It is easy enough to verify the first one, as we have:

\begin{align}{}^0a&=\lim_{n\to\infty}\log_a^{\circ n}({}^\infty a-({}^\infty a-{}^na)[\ln({}^\infty a)]^0)\\&=\lim_{n\to\infty}\log_a^{\circ n}({}^\infty a-({}^\infty a-{}^na))\\&=\lim_{n\to\infty}\log_a^{\circ n}({}^na)\\&=\lim_{n\to\infty}1\\&=1\end{align}

I attempted to verify the second property:

\begin{align}a^{({}^xa)}&=\lim_{n\to\infty}\log_a^{\circ(n-1)}({}^\infty a-({}^\infty a-{}^na)[\ln({}^\infty a)]^x)\\&=\lim_{n\to\infty}\log_a^{\circ n}({}^\infty a-({}^\infty a-{}^{n+1}a)[\ln({}^\infty a)]^x)\\&=\lim_{n\to\infty}\log_a^{\circ n}({}^\infty a-({}^\infty a-{}^na)[\ln({}^\infty a)]^{x+1}+\mathcal O(({}^\infty a-{}^na)^2[\ln({}^\infty a)]^x))\\&=\lim_{n\to\infty}\log_a^{\circ n}({}^\infty a-({}^\infty a-{}^na)[\ln({}^\infty a)]^{x+1})\tag{$\star$}\\&={}^{x+1}a\end{align}

How can I justify $(\star)$ though?


Update: Rough outline of possible proof?

For $t\ge1,~a>1$, and sufficiently small $\epsilon>0$, we have

\begin{align}\log_a(t+\epsilon)&=\log_a(t)+\log_a(1+\epsilon/t)\\&\le\log_a(t)+\frac\epsilon{t\ln(a)}\end{align}

In this case, $t\ge{}^xa$ by monotonicity of the logarithm and the limit.
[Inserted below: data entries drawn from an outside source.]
(* ===== verification/Util.v ===== *)
(** * libexword: helpers of the command line tool ([src/tools/libexword/src/util.c])

    Paths, short names, the table of storage devices and whole files.  The
    operating system is the class [Local].  [xmalloc] and [xrealloc] end the
    program when there is no memory; a read past a block is a [Fault]. *)

From Stdlib Require Import String Ascii.
From S2P Require Import Prelude Text.

(** ** Strings of C *)

(** The string that starts a block; [None] when the block has no terminator. *)
Fixpoint cstr (l : list Z) : option (list Z) :=
  match l with
  | [] => None
  | c :: l' => if c =? 0 then Some [] else s ← cstr l'; Some (c :: s)
  end.

(** [strcmp(a, l) == 0] and [strncmp(l, a, n) == 0] for a string [a] and the
    bytes of a block. *)
Fixpoint strcmp_eq (a l : list Z) : option bool :=
  match a, l with
  | _, [] => None
  | [], c :: _ => Some (c =? 0)
  | x :: a', c :: l' => if x =? c then strcmp_eq a' l' else Some false
  end.
Fixpoint strncmp_eq (n : nat) (l a : list Z) : option bool :=
  match n with
  | O => Some true
  | S n' =>
      match a, l with
      | _, [] => None
      | [], c :: _ => Some (c =? 0)
      | x :: a', c :: l' => if x =? c then strncmp_eq n' l' a' else Some false
      end
  end.

(** [strrchr(s, c)]: the rest of the string from its last [c]. *)
Fixpoint strrchr (s : list Z) (c : Z) : option (list Z) :=
  match s with
  | [] => None
  | x :: s' =>
      match strrchr s' c with
      | Some r => Some r
      | None => if x =? c then Some s else None
      end
  end.

(** ** Short file names *)

(** The table, whose zeros are the controls and the space and these
    characters. *)
Definition valid_sfn_chars (c : Z) : bool :=
  negb ((c <=? 32) || existsb (Z.eqb c) [34; 42; 43; 46; 47; 58; 59; 60; 61; 62; 63; 91; 92; 93; 124; 127]).

Definition is_valid_sfn (filename : list Z) : bool :=
  let ext := strrchr filename 46 in
  let base := match ext with
              | Some e => take (length filename - length e) filename
              | None => filename
              end in
  let ext := match ext with Some e => drop 1 e | None => [] end in
  if (8 <? zlen base) || (zlen base =? 0) || (3 <? zlen ext) then false
  else forallb valid_sfn_chars base && forallb valid_sfn_chars ext.

(** ** Paths *)

(** [mkpath(separator, base, ...)]: the parts up to the first null pointer. *)
Fixpoint add_parts (separator path : list Z) (parts : list (option (list Z))) : list Z :=
  match parts with
  | Some p :: parts => add_parts separator (path ++ separator ++ p) parts
  | _ => path
  end.
Definition mkpath {S} (separator : list Z) (base : option (list Z)) (parts : list (option (list Z)))
    : res S (list Z) :=
  base ← res_opt OutOfBounds base; mret (add_parts separator base parts).

Definition PATH_SEP : list Z := [47].
Definition BACKSLASH : list Z := [92].
Definition PATH_MAX : Z := 4096.

Definition EXWORD_REGION_JA : Z := 0x20.
Definition EXWORD_REGION_KR : Z := 0x40.
Definition EXWORD_REGION_IT : Z := 0x48.
Definition EXWORD_REGION_CN : Z := 0x60.
Definition EXWORD_REGION_IN : Z := 0x68.
Definition EXWORD_REGION_DE : Z := 0x80.
Definition EXWORD_REGION_ES : Z := 0xa0.
Definition EXWORD_REGION_FR : Z := 0xc0.
Definition EXWORD_REGION_RU : Z := 0xe0.
Definition EXWORD_MODE_LIBRARY : Z := 0x0100.
Definition EXWORD_MODE_TEXT : Z := 0x0200.
Definition EXWORD_MODE_CD : Z := 0x0400.

Definition region_id2locale (id : Z) : list Z :=
  if id =? EXWORD_REGION_JA then str "SHIFT_JIS"
  else if id =? EXWORD_REGION_CN then str "GB2312"
  else if id =? EXWORD_REGION_KR then str "EUC-KR"
  else str "UTF-8".

Definition region_id2str (id : Z) : option (list Z) :=
  if id =? EXWORD_REGION_JA then Some (str "ja")
  else if id =? EXWORD_REGION_CN then Some (str "cn")
  else if id =? EXWORD_REGION_IN then Some (str "in")
  else if id =? EXWORD_REGION_KR then Some (str "kr")
  else if id =? EXWORD_REGION_IT then Some (str "it")
  else if id =? EXWORD_REGION_DE then Some (str "de")
  else if id =? EXWORD_REGION_ES then Some (str "es")
  else if id =? EXWORD_REGION_FR then Some (str "fr")
  else if id =? EXWORD_REGION_RU then Some (str "ru")
  else None.

Definition mode_id2str (id : Z) : option (list Z) :=
  if id =? EXWORD_MODE_TEXT then Some (str "text")
  else if id =? EXWORD_MODE_CD then Some (str "cd")
  else if id =? EXWORD_MODE_LIBRARY then Some (str "library")
  else None.

(** ** Storage devices *)

(** [dev] is the block of five bytes; the list of the table. *)
Record device_map := DeviceMap { dev : list Z; root : list Z }.

Definition dev_list_clear (head : list device_map) : list device_map := [].

(** [name[i]], which may be the terminator. *)
Definition char_at (name : list Z) (i : Z) : option Z :=
  if i <? 0 then None else (name ++ [0]) !! Z.to_nat i.

Fixpoint dev_list_scan (head : list device_map) (names : list (list Z)) : option (list device_map) :=
  match names with
  | [] => Some head
  | name :: names =>
      second ← char_at name 1;
      last ← char_at name (zlen name - 1);
      let kind := if second =? 83 then str "crd" else if second =? 73 then str "drv"
                  else [0; 0; 0] in
      dev_list_scan (head ++ [DeviceMap (kind ++ [last; 0]) (BACKSLASH ++ name)]) names
  end.

Fixpoint dev_list_search (head : list device_map) (d : list Z) : option (option device_map) :=
  match head with
  | [] => Some None
  | m :: head =>
      e ← strcmp_eq d (dev m);
      if e : bool then Some (Some m) else dev_list_search head d
  end.

(** ** The operating system *)

Definition ENOENT : Z := 2.

(** An error is [inl] of [errno]. [sys_opendir] answers the names that
    [readdir] will give; [sys_stat] the size and whether the path is a regular
    file or a directory. *)
Record file_status := Status { st_size : Z; st_reg : bool; st_dir : bool }.
Class Local (F : Type) := {
  sys_getenv : list Z → F → option (list Z);
  sys_open : list Z → bool → F → (Z + Z) * F;
  sys_fstat : Z → F → option file_status;
  sys_read : Z → Z → F → (Z + list Z) * F;
  sys_write : Z → list Z → F → (Z + Z) * F;
  sys_close : Z → F → F;
  sys_stat : list Z → F → option file_status;
  sys_opendir : list Z → F → option (list (list Z));
  sys_mkdir : list Z → F → bool * F;
}.

Section Files.
Context {F : Type} `{Local F}.
Abbreviation K := (st F).

Definition get_data_dir (f : F) : option (list Z) :=
  let fits (l : list Z) := if PATH_MAX <=? zlen l then None else Some l in
  match sys_getenv (str "EXWORD_DATA_DIR") f with
  | Some override => fits override
  | None =>
      match sys_getenv (str "XDG_DATA_HOME") f with
      | None =>
          home ← sys_getenv (str "HOME") f;
          _ ← fits home;
          fits (home ++ str "/.local/share/exword")
      | Some xdg => _ ← fits xdg; fits (xdg ++ str "/exword")
      end
  end.

(** The result is an error or the whole block and [*len]: its first bytes are
    what was read.  The size of an open file that [fstat] cannot tell is not
    initialised: [junk]. *)
Definition read_file (junk : Z) (filename : list Z) : K (Z + list Z * Z) := λ f,
  match sys_open filename false f with
  | (inl e, f) => (inl e, f)
  | (inr fd, f) =>
      let size := match sys_fstat fd f with Some s => st_size s | None => junk end in
      match sys_read fd size f with
      | (inl e, f) => (inl e, sys_close fd f)
      | (inr l, f) =>
          (inr (l ++ replicate (Z.to_nat size - length l) 0, s32 (zlen l)), sys_close fd f)
      end
  end.

(** Zero, or an error; that fewer bytes were written goes unnoticed. *)
Definition write_file (filename buffer : list Z) : K (option Z) := λ f,
  match sys_open filename true f with
  | (inl e, f) => (Some e, f)
  | (inr fd, f) =>
      match sys_write fd buffer f with
      | (inl e, f) => (Some e, sys_close fd f)
      | (inr _, f) => (None, sys_close fd f)
      end
  end.
End Files.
We start with $\epsilon=q^n$ where $q=\ln^2({}^\infty a)$ and apply the above $n$ times to get:

$$\log_a^{\circ n}({}^\infty a-({}^\infty a-{}^na)[\ln({}^\infty a)]^{x+1}+\epsilon)\le\log_a^{\circ n}({}^\infty a-({}^\infty a-{}^na)[\ln({}^\infty a)]^{x+1})+\left(\frac{\ln^2({}^\infty a)}{{}^xa\cdot\ln(a)}\right)^n$$

Seeing as we have

$$\frac{\ln^2({}^\infty a)}{{}^xa\cdot\ln(a)}=\frac{{}^\infty a}{{}^xa}\cdot\ln({}^\infty a)$$

and $\ln({}^\infty a)<1$, this should work for sufficiently large $x$.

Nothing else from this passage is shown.